A simple consideration seems to support this interpretation. Think of a particle travelling between two boxes. The normal observer and the counter-observer who has an inverse time sense will describe the exchange in conflicting terms. To the normal observer Box 1, say, will be considered as the emitter because it loses energy before anything in Box 2 happens. Therefore, Box 2 will be considered as the receiver since it gains energy at a later time. So in relation to the normal observer, the particle travels from Box 1 to Box 2. The counter-observer, however, sees the situation with opposite eyes. In relation to him, Box 2 loses energy and not until thereafter does Box 1 gain a similar amount of energy. Accordingly, in relation to the counter-observer, the particle moves from Box 2 to Box 1. In other words whether a box is considered to be an emitter or a receiver depends on the observer’s time sense.
4.4.2 Nomic conditions
The other proposal denies that basic physical processes are time symmetric and argues, in contrast, that the causal asymmetry is objective and therefore that there exists an intrinsic difference between the cause and the effect of all physical processes. John Earman (1967b and 1969) may be the first who argued against the interpretation that time reversal invariance of processes is identical with invariance under the exchange of the temporal order between earlier and later . Two reversed tokens of the same type of physical process do not developed in the opposite direction of time.
Hence, backward causation should not be considered as a notion about boundary conditions but as a notion concerned with processes that nomically distinguish themselves from forward causal processes. Thus, if there are processes in the world that might be seen as a manifestation of backward causation, these are not to be depicted by a description that leaves them to be time reversed cases of ordinary forward causal processes (Faye 1981/1989, 1997, 2002). This alternative interpretation rests on a basic claim and four assumptions.

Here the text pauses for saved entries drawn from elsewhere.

(* ===== verification/DockerfileParser.v ===== *)
(** * builder/dockerfile/parser: Dockerfiles to parse trees

    Models [src/builder/dockerfile/parser]: [parser.go] (directives,
    continuation lines, [ParseLine] and [Parse]), [line_parsers.go] (the
    parsers of the arguments of each instruction) and [utils.go] (splitting an
    instruction into command, flags and arguments).

    A [*Node] that may be nil is an [option Node]; the attributes, of which
    only [json] is ever set, are a boolean.  The regular expressions are
    written out as the functions on strings they denote.  The lines are those
    that [bufio.Scanner] delivers: without their newline and one carriage
    return before it, up to the first line of 64 KiB or more, where the scanner
    stops ([ScanLines]).  [ParseLine] calls itself on the argument of ONBUILD,
    which is shorter than the line: its fuel is the length of the line.

    Shown: an instruction in the JSON form gives exactly the strings of the
    array; words are split where they were joined; a line broken by the escape
    character is the same instruction; and how the nodes are numbered. *)

From S2P Require Import Prelude GoStrings Json.
Local Open Scope N_scope.

#[warnings="-register-all"] Inductive Node := mkNode {
  Value : string;
  Next : option Node;
  Children : list (option Node);
  json : bool;              (* Attributes["json"] *)
  Original : string;
  Flags : list string;
  StartLine : Z;
  EndLine : Z;
}.

Record Directive := mkDirective {
  EscapeToken : ascii;      (* with LineContinuationRegex, which it determines *)
  LookingForDirectives : bool;
  EscapeSeen : bool;
}.

Inductive error :=
| ErrInvalidEscape (s : string)
| ErrEscapeTwice
| ErrTwoArguments (key : string)
| ErrNoEquals (word : string)
| ErrNotStringArray
| ErrNotJSONArray (rest : string)
| ErrJSON.

Section parser.
Context (unicode_lower : string → string) (float_ok : string → bool).

(** ** Regular expressions *)

(** [[\t\v\f\r ]] *)
Definition token_space (a : ascii) : bool :=
  let n := byte_val a in (n =? 9) || (n =? 11) || (n =? 12) || (n =? 13) || (n =? 32).

Fixpoint skip_token_space (s : string) : string :=
  match s with
  | String a s' => if token_space a then skip_token_space s' else s
  | "" => ""
  end.

(** [tokenWhitespace.Split(s, 2)]: the part before the first run of white
    space, and the part after it when there is one. *)
Fixpoint split2 (s : string) : string * option string :=
  match s with
  | "" => ("", None)
  | String a s' =>
      if token_space a then ("", Some (skip_token_space s'))
      else let '(x, y) := split2 s' in (String a x, y)
  end.

(** [tokenWhitespace.Split(s, -1)]; [inside] a run of white space. *)
Fixpoint split_all_go (inside : bool) (s : string) : list string :=
  match s with
  | "" => [""]
  | String a s' =>
      if token_space a then
        if inside then split_all_go true s' else "" :: split_all_go true s'
      else match split_all_go false s' with
           | x :: xs => String a x :: xs
           | [] => [String a ""]
           end
  end.
Definition split_all (s : string) : list string := split_all_go false s.
(** [strings.ToUpper], with the Unicode tables as a parameter. *)
Definition ToUpper (unicode_upper : string → string) (s : string) : string :=
  if is_ascii s then map_bytes upper_byte s else unicode_upper s.

Definition ParseSignal (unicode_upper : string → string) (rawSignal : string) : option Z :=
  match Atoi rawSignal with
  | Some s => if decide (s = 0%Z) then None else Some s
  | None => assoc (Reference.TrimPrefix (ToUpper unicode_upper rawSignal) "SIG") SignalMap
  end.

(** [\s] *)
Definition re_space (a : ascii) : bool :=
  let n := byte_val a in (n =? 9)%N || (n =? 10)%N || (n =? 12)%N || (n =? 13)%N || (n =? 32)%N.

Fixpoint skip_re_space (s : string) : string :=
  match s with
  | String a s' => if re_space a then skip_re_space s' else s
  | "" => ""
  end.

(** The rest of [s] after [p], in any case. *)
Fixpoint strip_prefix_fold (p s : string) : option string :=
  match p, s with
  | "", _ => Some s
  | String a p', String b s' => if decide (upper_byte b = a) then strip_prefix_fold p' s' else None
  | _, "" => None
  end.

(** [regexp.MustCompile(`(?i)^\s*ONBUILD\s*`).ReplaceAllString(original, "")] *)
Definition strip_onbuild (original : string) : string :=
  match strip_prefix_fold "ONBUILD" (skip_re_space original) with
  | Some rest => skip_re_space rest
  | None => original
  end.

(** [runconfigopts.ConvertKVStringsToMap] *)
Definition ConvertKVStringsToMap (values : list string) : gmap string string :=
  foldl (λ m v, let '(k, x) := Cut "=" v in <[k := default "" x]> m) ∅ values.

Definition DefaultPathEnv : string := "/usr/local/sbin:/usr/local/bin:/usr/sbin:/usr/bin:/sbin:/bin".

Definition BuiltinAllowedBuildArgs : gset string :=
  list_to_set ["HTTP_PROXY"; "http_proxy"; "HTTPS_PROXY"; "https_proxy"; "FTP_PROXY"; "ftp_proxy";
               "NO_PROXY"; "no_proxy"].

(** [fmt.Sprintf("%v", l)] of a list of strings. *)
Definition Sprint_list (l : list string) : string := "[" +:+ Join " " l +:+ "]".

(** ** Operations *)

Section builder.
Context (T : UnicodeTables) (unicode_lower unicode_upper : string → string) (float_ok : string → bool).
(** [%q] of a string and of a health configuration; [time.ParseDuration];
    [nat.ParsePortSpecs], of which the ports are used; sha256 in hexadecimal. *)
Context (quote : string → string) (quote_health : HealthConfig → string).
Context (ParseDuration : string → option Z) (ParsePortSpecs : list string → option (gset string)).
Context (sha256_hex : string → string) (grammar : Grammar).
(** The runtime: how much capacity [append] and the JSON decoder reserve, and
    in which order a map is iterated. *)
Context (grow : nat → nat → nat) (decode_cap : nat → nat) (range : gmap string string → list (string * string)).
Context (docker : Backend).

Definition append_ (s : slice) (ys : list string) : M slice := λ b,
  let '(h, s') := GoSlice.append grow (b_heap b) s ys in (Ok s', set_heap h b).

(** A new array of exactly these elements: a composite literal. *)
Definition literal (xs : list string) : M slice := λ b,
  let '(h, s) := alloc (b_heap b) xs (length xs) in (Ok s, set_heap h b).

(** A list decoded from JSON, or null. *)
Definition decoded (xs : option (list string)) : M slice := λ b,
  match xs with
  | None => (Ok nil_slice, b)
  | Some xs => let '(h, s) := alloc (b_heap b) xs (decode_cap (length xs)) in (Ok s, set_heap h b)
  end.

Definition decoded_config (c : config) : M (Config slice) :=
  env ← decoded (Env c); cmd ← decoded (Cmd c); entrypoint ← decoded (Entrypoint c);
  onbuild ← decoded (OnBuild c); shell ← decoded (Shell c);
  mret (mkConfig (User c) (ExposedPorts c) env cmd (Healthcheck c) (ArgsEscaped c) (Image c)
          (Volumes c) (WorkingDir c) entrypoint onbuild (Labels c) (StopSignal c) shell).

(** A call: it is recorded, and the reply depends on the calls before. *)
Definition do_call {A} (c : call) (reply : list call → A) : M A := λ b,
  (Ok (reply (calls b)), set_calls (calls b ++ [c]) b).

Definition or_fail {A} (m : M (string + A)) : M A :=
  r ← m; match r with inl e => st_fail (ErrBackend e) | inr a => mret a end.

Definition unit_call (c : call) : M unit :=
  r ← do_call c (λ h, re_unit docker h c);
  match r with Some e => st_fail (ErrBackend e) | None => mret tt end.

Definition flags_Parse : M unit := λ b,
  let '(r, f) := BFlags.Parse unicode_lower (b_flags b) in
  (match r with Ok _ => Ok tt | Err e => Err (ErrFlags e) | Panic m => Panic m end, set_flags f b).

(** *** support.go, getShell *)

Definition handleJSONArgs (args : slice) (json : bool) : M slice :=
  if bool_decide (len args = 0) then literal []
  else if json then mret args
  else l ← read args; literal [Join " " l].

Definition getShell : M slice :=
  b ← st_get; mret (if bool_decide (len (Shell (runConfig b)) = 0) then defaultShell else Shell (runConfig b)).
(** The slice of the arguments, of which the handler is the only owner. *)
Definition args_ok (b : Builder) (args : slice) (l : list string) : Prop :=
  slice_ok (b_heap b) args ∧ contents (b_heap b) args = l ∧ alone args (slices (runConfig b)) ∧ args ≠ nil_slice.

Lemma contents_length h s : slice_ok h s → length (contents h s) = len s.
Proof. intros [Hl [Hz|Hc]]; unfold contents; rewrite length_take; lia. Qed.

Lemma args_len b args l : args_ok b args l → len args = length l.
Proof. intros (Hok & <- & _). by rewrite contents_length. Qed.

Lemma args_empty b args l : args_ok b args l → bool_decide (len args = 0) = bool_decide (l = []).
Proof. intros H. apply args_len in H. apply bool_decide_ext. rewrite H. apply length_zero_iff_nil. Qed.

(** The first command of a sequence, when its result is known. *)
Lemma bind_ok {A B} (m : M A) (k : A → M B) b x b' : m b = (Ok x, b') → (m ≫= k) b = k x b'.
Proof. intros E. unfold mbind, ST_bind. by rewrite E. Qed.

(** [read args] in front of the rest. *)
Lemma read_step {A} b args l (k : list string → M A) :
  args_ok b args l → (read args ≫= k) b = k l b.
Proof. intros (_ & <- & _). done. Qed.

(** [append] on the shell of a quiet builder copies. *)
Lemma shell_slice b : 
  Inv (b_heap b) (runConfig b) →
  ∃ sh, getShell b = (Ok sh, b) ∧ slice_ok (b_heap b) sh ∧ full sh ∧
        contents (b_heap b) sh = shell_of (view b) ∧ (sh = Shell (runConfig b) ∨ sh = defaultShell) ∧ sh ≠ nil_slice.
Proof.
  intros HInv. set (sh := if bool_decide (len (Shell (runConfig b)) = 0) then defaultShell else Shell (runConfig b)).
  exists sh. split; [done|].
  assert (Hok : slice_ok (b_heap b) (Shell (runConfig b))) by (apply (inv_slice _ _ HInv); unfold slices; set_solver).
  pose proof (contents_length _ _ Hok) as Hl.
  assert (Hsh : shell_of (view b) = if bool_decide (len (Shell (runConfig b)) = 0) then defaultShell_array
                                    else contents (b_heap b) (Shell (runConfig b))).
  { unfold shell_of, view, map_config, observe. cbn [Shell]. rewrite <- Hl.
    case_bool_decide as Hn; [rewrite Hn; done|].
    by destruct (contents (b_heap b) (Shell (runConfig b))). }
  rewrite Hsh. unfold sh. case_bool_decide as Hz.
  - split_and!; [|done|apply (inv_default _ _ HInv)|auto|done].
    apply (inv_slice _ _ HInv). unfold slices. set_solver.
  - split_and!; [done|apply (inv_shell _ _ HInv)|done|auto|]. intros E. by rewrite E in Hz.
Qed.

Lemma alloc_not_nil h c xs k : Inv h c → (alloc h xs k).2 ≠ nil_slice.
Proof.
  intros HInv [= Hlen _ _]. assert (Hd : slice_ok h defaultShell).
  { apply (inv_slice _ _ HInv). unfold slices. set_solver. }
  apply slice_ok_bound in Hd; [|done]. simpl in Hd. lia.
Qed.

(** A composite literal is a slice of its own. *)
Lemma literal_step b xs :
  Inv (b_heap b) (runConfig b) →
  ∃ h s, literal xs b = (Ok s, set_heap h b) ∧ keeps (b_heap b) h (slices (runConfig b)) ∧
    args_ok (set_heap h b) s xs.
Proof.
  intros HInv. pose proof (inv_ok _ _ HInv) as Hok.
  exists (alloc (b_heap b) xs (length xs)).1, (alloc (b_heap b) xs (length xs)).2.
  split_and!; [done|by apply alloc_keeps|]. unfold args_ok.
  split_and!; [apply alloc_ok|apply alloc_ok|by apply alloc_alone|by eapply alloc_not_nil].
Qed.

(** [handleJSONArgs]: a slice of its own with the command line. *)
Lemma handleJSONArgs_step b args l json :
  Inv (b_heap b) (runConfig b) → args_ok b args l →
  ∃ h s, handleJSONArgs args json b = (Ok s, set_heap h b) ∧
    keeps (b_heap b) h (slices (runConfig b)) ∧ slice_ok h s ∧
    contents h s = (if json then l else match l with [] => [] | _ => [Join " " l] end) ∧
    alone s (slices (runConfig b)) ∧ s ≠ nil_slice.
Proof.
  intros HInv Hargs. pose proof (args_empty _ _ _ Hargs) as He. pose proof (inv_ok _ _ HInv) as Hok.
  unfold handleJSONArgs. rewrite He. clear He. case_bool_decide as Hl.
  - subst l. destruct (literal_step b [] HInv) as (h & s & -> & ? & ? & ? & ? & ?). exists h, s. by destruct json.
  - destruct json.
    + exists (b_heap b), args. destruct Hargs as (? & ? & ? & ?). split_and!; try done; [by destruct b|].
      apply Forall_forall. intros t Ht. rewrite Forall_forall in Hok. split; [by apply Hok|done].
    + rewrite (read_step _ _ _ _ Hargs). destruct (literal_step b [Join " " l] HInv) as (h & s & -> & ? & ? & ? & ? & ?).
      exists h, s. by destruct l.
Qed.

Lemma bind_eq {A B} (m : M A) (k : A → M B) b :
  (m ≫= k) b = match m b with
               | (Ok x, b') => k x b'
               | (Err e, b') => (Err e, b')
               | (Panic x, b') => (Panic x, b')
               end.
Proof. done. Qed.

Lemma bind_assoc_st {A B C} (m : M A) (f : A → M B) (k : B → M C) b :
  (m ≫= λ x, f x ≫= k) b = ((m ≫= f) ≫= k) b.
Proof. unfold mbind, ST_bind. by destruct (m b) as [[] ?]. Qed.

Section steps.
Context (unicode_lower : string → string) (grow : nat → nat → nat) (decode_cap : nat → nat) (docker : Backend).

Abbreviation commit_config := (commit_config grow decode_cap docker).

Lemma commit_quiet b comment : disableCommit b = true → commit_config comment b = (Ok tt, b).
Proof. intros H. unfold commit_config, commit, mbind, ST_bind, st_gets, st_get. by rewrite H. Qed.

Lemma flags_step {A} (k : M A) b fl :
  b_flags b = mkBFlags fl ∅ ∅ None →
  ∃ f, (flags_Parse unicode_lower ;; k) b =
       match flags_ok unicode_lower fl with
       | Ok _ => k (set_flags f b)
       | Err e => (Err e, set_flags f b)
       | Panic m => (Panic m, set_flags f b)
       end.
Proof.
  intros E. unfold flags_ok, flags_Parse, mbind, ST_bind. rewrite E.
  destruct (BFlags.Parse _ _) as [[[]|e|m] f]; by exists f.
Qed.

Lemma append_nothing h s : slice_ok h s → GoSlice.append grow h s [] = (h, s).
Proof.
  intros [Hl _]. unfold GoSlice.append. simpl. rewrite Nat.add_0_r, decide_True by done.
  unfold write_at. simpl. rewrite Nat.add_0_r, take_drop. f_equal; [|by destruct s].
  unfold cells. destruct (h !! arr s) as [x|] eqn:E; simpl.
  - by rewrite list_insert_id.
  - apply list_insert_ge. by apply lookup_ge_None.
Qed.

(** [append(getShell(b.runConfig), l...)]: the shell itself, or a copy. *)
Lemma shell_append_step b l :
  Inv (b_heap b) (runConfig b) →
  ∃ h s, (sh ← getShell; append_ grow sh l) b = (Ok s, set_heap h b) ∧
    keeps (b_heap b) h (slices (runConfig b)) ∧ slice_ok h s ∧
    observe h s = Some (shell_of (view b) ++ l) ∧
    alone s [Env (runConfig b); Entrypoint (runConfig b); OnBuild (runConfig b)] ∧
    (l ≠ [] → alone s (slices (runConfig b))).
Proof.
  intros HInv. destruct (shell_slice b HInv) as (sh & Eg & Hok & Hf & Hc & Hsh & Hn).
  pose proof (inv_ok _ _ HInv) as Hall.
  unfold mbind, ST_bind, append_. rewrite Eg. destruct (decide (l = [])) as [->|Hl].
  - rewrite append_nothing by done. exists (b_heap b), sh. split_and!; [done| |done| | |done].
    + apply Forall_forall. intros t Ht. rewrite Forall_forall in Hall. split; [by apply Hall|done].
    + unfold observe. rewrite bool_decide_false by done. by rewrite Hc, app_nil_r.
    + destruct HInv as [_ _ He Hn' Ho _]. destruct Hsh as [->| ->]; inv_solve.
  - rewrite append_full by done.
    set (k := grow (cap sh) (len sh + length l)). set (xs := contents (b_heap b) sh ++ l).
    destruct (alloc (b_heap b) xs k) as [h s] eqn:Ea. exists h, s.
    pose proof (alloc_keeps (b_heap b) _ xs k Hall) as Hk. pose proof (alloc_alone (b_heap b) _ xs k Hall) as Hal.
    pose proof (alloc_ok (b_heap b) xs k) as [Hs Hcs]. rewrite Ea in Hk, Hal, Hs, Hcs. cbn [fst snd] in *.
    split_and!; [done|done|done| | |done].
    + rewrite <- Hc. apply observe_nonempty; [done|]. subst xs. by destruct (contents (b_heap b) sh), l.
    + inv_solve.
Qed.

(** The command of CMD and RUN. *)
Lemma command_step b args l (json : bool) :
  Inv (b_heap b) (runConfig b) → args_ok b args l →
  ∃ h s, (parsed ← handleJSONArgs args json;
          (if json then mret parsed else (sh ← getShell; l ← read parsed; append_ grow sh l)) : M slice) b =
         (Ok s, set_heap h b) ∧
    keeps (b_heap b) h (slices (runConfig b)) ∧ slice_ok h s ∧
    observe h s = Some (command_of l json (view b)) ∧
    alone s [Env (runConfig b); Entrypoint (runConfig b); OnBuild (runConfig b)].
Proof.
  intros HInv Hargs.
  destruct (handleJSONArgs_step b args l json HInv Hargs) as (h & s & E & Hk & Hok & Hc & Ha & Hn).
  rewrite (bind_ok _ _ _ _ _ E). unfold command_of. destruct json.
  - exists h, s. split_and!; [done|done|done| |inv_solve].
    unfold observe. rewrite bool_decide_false by done. by rewrite Hc.
  - pose proof (keeps_inv _ _ _ HInv Hk) as HInv'.
    destruct (shell_append_step (set_heap h b) (contents h s) HInv') as (h2 & s2 & E2 & Hk2 & Hok2 & Ho2 & Ha2 & _).
    exists h2, s2. split_and!; [exact E2| |done| |done].
    + by eapply keeps_trans.
    + rewrite Ho2, Hc. f_equal. f_equal. unfold shell_of. unfold view. simpl. by rewrite (keeps_observe _ _ _ _ Hk) by (unfold slices; set_solver).
Qed.
End steps.

Lemma env_index_lt k l i : env_index k l = Some i → i < length l.
Proof.
  revert i. induction l as [|e l IH]; intros i; [done|]. simpl. case_bool_decide; [intros [= <-]; lia|].
  destruct (env_index k l) as [j|]; [|done]. intros [= <-]. specialize (IH j eq_refl). lia.
Qed.

Lemma set_Env_same {L} (c : Config L) : set_Env (Env c) c = c.
Proof. by destruct c. Qed.

Lemma set_config_same b f : f (runConfig b) = runConfig b → set_config f b = b.
Proof. intros E. unfold set_config. rewrite E. by destruct b. Qed.

Lemma set_heap_same b : set_heap (b_heap b) b = b.
Proof. by destruct b. Qed.

(** The loop of ENV. *)
Lemma env_loop_step grow ps : ∀ b,
  Inv (b_heap b) (runConfig b) →
  ∃ h s, env_loop grow ps b = (Ok tt, set_config (set_Env s) (set_heap h b)) ∧
    Inv h (set_Env s (runConfig b)) ∧
    map_config (observe h) (set_Env s (runConfig b)) =
    set_Env (match ps with
             | [] => observe (b_heap b) (Env (runConfig b))
             | _ => Some (foldl set_env (default [] (Env (view b))) ps)
             end) (view b).
Proof.
  induction ps as [|[k v] ps IH]; intros b HInv.
  - exists (b_heap b), (Env (runConfig b)).
    rewrite set_Env_same, set_heap_same, set_config_same by apply set_Env_same.
    split_and!; [reflexivity|done|reflexivity].
  - assert (Henv : slice_ok (b_heap b) (Env (runConfig b))).
    { apply (inv_slice _ _ HInv). unfold slices. set_solver. }
    assert (Hcont : contents (b_heap b) (Env (runConfig b)) = default [] (Env (view b))).
    { unfold view, map_config, observe. cbn [Env]. case_bool_decide as Hn; [by rewrite Hn|done]. }
    assert (Hstep : ∃ h s, env_loop grow ((k, v) :: ps) b = env_loop grow ps (set_config (set_Env s) (set_heap h b)) ∧
      Inv h (set_Env s (runConfig b)) ∧
      map_config (observe h) (set_Env s (runConfig b)) =
      set_Env (Some (set_env (default [] (Env (view b))) (k, v))) (view b)).
    { cbn [env_loop]. unfold read, mbind, ST_bind, st_gets, st_modify. cbv beta iota.
      unfold set_env. rewrite <- Hcont. cbn [fst snd].
      destruct (env_index k (contents (b_heap b) (Env (runConfig b)))) as [i|] eqn:Ei.
      - apply env_index_lt in Ei. rewrite (contents_length _ _ Henv) in Ei.
        destruct (set_index_Env (b_heap b) (runConfig b) i (k +:+ "=" +:+ v) HInv Ei) as [HI HV].
        exists (set_index (b_heap b) (Env (runConfig b)) i (k +:+ "=" +:+ v)), (Env (runConfig b)).
        rewrite set_Env_same. split_and!; [|done|done].
        rewrite set_config_same by apply set_Env_same. reflexivity.
      - unfold append_. destruct (GoSlice.append _ _ _ _) as [h s] eqn:Ea.
        destruct (append_Env (b_heap b) (runConfig b) HInv grow [k +:+ "=" +:+ v] h s ltac:(done) Ea) as [HI HV].
        exists h, s. split_and!; [done|done|]. rewrite HV. f_equal. f_equal. f_equal. by rewrite Hcont. }
    destruct Hstep as (h & s & -> & HI & HV).
    destruct (IH (set_config (set_Env s) (set_heap h b)) HI) as (h2 & s2 & -> & HI2 & HV2).
    exists h2, s2. split_and!; [done|exact HI2|]. cbn [foldl].
    change (map_config (observe h2) (set_Env s2 (runConfig b))) with
      (map_config (observe h2) (set_Env s2 (set_Env s (runConfig b)))).
    cbn [runConfig set_config set_heap] in HV2. rewrite HV2. unfold view. cbn [runConfig set_config set_heap b_heap].
    change (observe h (Env (set_Env s (runConfig b)))) with (Env (map_config (observe h) (set_Env s (runConfig b)))).
    rewrite HV. by destruct ps.
Qed.

Lemma pairs_nonempty l : l ≠ [] → Nat.even (length l) = true → pairs l ≠ [].
Proof. by destruct l as [|x [|y l]]. Qed.
(** An entry for another variable is passed over. *)
Lemma getEnv_skip e env env' k k' v :
  (Cut "=" e).1 ≠ k → getEnv env' k' = (if decide (k' = k) then v else getEnv env k') →
  getEnv (e :: env') k' = if decide (k' = k) then v else getEnv (e :: env) k'.
Proof.
  intros He IH. rewrite !getEnv_cons, IH. destruct (Cut "=" e) as [ke [ve|]] eqn:Ee; simpl in He.
  - destruct (decide (k' = ke)) as [->|]; [by rewrite decide_False|done].
  - apply Cut_none_inv in Ee as Ek. subst ke. destruct (decide (k' = e)) as [->|]; [by rewrite decide_False|done].
Qed.

(** ENV: after it the variable has the new value wherever a later
    instruction expands it, and every other variable expands as before. *)
Theorem env_expands k v env k' :
  ContainsByte "=" k = false →
  getEnv (set_env env (k, v)) k' = if decide (k' = k) then v else getEnv env k'.
Proof.
  intros Hk. assert (Hcut : Cut "=" (k +:+ "=" +:+ v) = (k, Some v)) by exact (Cut_app _ k v Hk).
  unfold set_env. cbn [fst snd]. induction env as [|e env IH].
  - cbn [env_index app]. rewrite getEnv_cons, Hcut. done.
  - cbn [env_index]. case_bool_decide as He.
    + cbn [list_insert insert]. rewrite !getEnv_cons, Hcut. case_decide; [done|].
      destruct (Cut "=" e) as [ke [ve|]] eqn:Ee; simpl in He; subst ke; [by rewrite decide_False|].
      apply Cut_none_inv in Ee as ->. by rewrite decide_False.
    + destruct (env_index k env) as [i|] eqn:Ei; cbn [fmap option_fmap option_map app insert list_insert];
        by apply getEnv_skip.
Qed.

(** ** Witnesses, and a build *)

Definition any_grammar : Grammar :=
  mkGrammar (λ s, Some (mkDist s "" "")) (λ _, true) (λ _, true) (λ _, true) (λ _, false) id.

Definition build_with (img : option config) (file : list string) : outcome error string * Builder :=
  build latin1 id id (λ _, true) id (λ _, "") (λ _, None) (λ _, None) id any_grammar doubling decoder_cap
    map_to_list (easy_daemon img) (Some (text file)) (NewBuilder (mkOptions ∅ false false false false [] ∅) false).

(** The commands of the images that a build commits. *)
Definition committed (b : Builder) : list (option (list string)) :=
  omap (λ c, match c with Commit _ _ cfg _ => Some (Cmd cfg) | _ => None end) (calls b).

Definition with_shell (sh : list string) : config :=
  mkConfig "" ∅ None None None false "" ∅ "" None None ∅ "" (Some sh).

(** A shell with room in its array: on a base image whose shell has two
    elements, which the JSON decoder puts in an array of four, the command of
    CMD is overwritten by the comment of its own commit, and the image runs
    the comment's first word; with the default shell the same Dockerfile gives
    the command that is written there. *)
Theorem shell_room_corrupts :
  committed (build_with (Some (with_shell ["/bin/bash"; "-c"])) ["FROM base"; "CMD serve"]).2 =
    [Some ["/bin/bash"; "-c"; "#(nop) "]] ∧
  committed (build_with None ["FROM base"; "CMD serve"]).2 = [Some ["/bin/sh"; "-c"; "serve"]].
Proof. split; vm_compute; reflexivity. Qed.

(** A builder on an image, with one build argument, and the words of a RUN. *)
Definition builder1 : Builder :=
  mkBuilder (heap1 ++ [["make"; "all"]]) config1 "image" false "" false false false {["V"]}
    (mkOptions {["V" := "2"]} false false false false [] ∅) (mkDirective "\" false false) NewBFlags ∅ false [].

The fundamental claim is that for any observer it is possible to identify experimentally the cause and the effect so that these remain the same even in relation to counter-observers, i.e., observers having the opposite time sense of ours. In support of this claim consider the following thought experiment. Two boxes, each having a shutter, are facing each other. Assume, ex hypothesis, that Box 1 is the particle source and Box 2 is the particle receiver. The question is how a normal observer and a counter-observer can come to agreement that particles move from Box 1 to Box 2. The answer can be found through a series of manipulations with the shutters, I would say. There are four possible combinations of the two shutters: open-open, close-close, open-close, close-open. Let us call any change of energy in Box 1, regardless of whether it emits or receives a particle, \(A\) and, similarly, any change of energy in Box \(2 B\). Whether \(A\) or \(B\) stand for a gain or a loss of energy can be determined by weighing the two boxes. (i) In case both boxes are closed, no particle will leave Box 1 and no particle is received by Box 2, thus no gain or loss of energy occurs, and both the normal observer and the counter-observer see a situation of not-\(A\), not-\(B\). (ii) In case both boxes are open a particle leaves Box 1 and is received by Box 2. Again this can be observed by measuring the change of energy in the two boxes. Thus the observers will see a situation of both \(A\) and \(B\). (iii) In case Box 1 is closed and Box 2 is open, they will observe no change of energy in Box 1 (because it is closed) and, since no particle is leaving Box 1, no particle will reach Box 2 although its shutter is open. Hence the observers measure no energy change in this box. Thus they see not-\(A\) and not-\(B\). (iv) Finally, if Box 1 is open and Box 2 is closed, a particle leaves Box 1, but none is received by Box 2. In other words, there is a loss or a gain of energy in Box 1, but no loss or gain of energy in Box 2. So the observers see \(A\) and not-\(B\). The upshot of this toy experiment is that the normal observer as well as the counter-observer experience two \(A\)s but only one \(B\), and one not-\(A\) but two not-\(B\)s; therefore both will agree that the particles move from Box 1 to Box 2.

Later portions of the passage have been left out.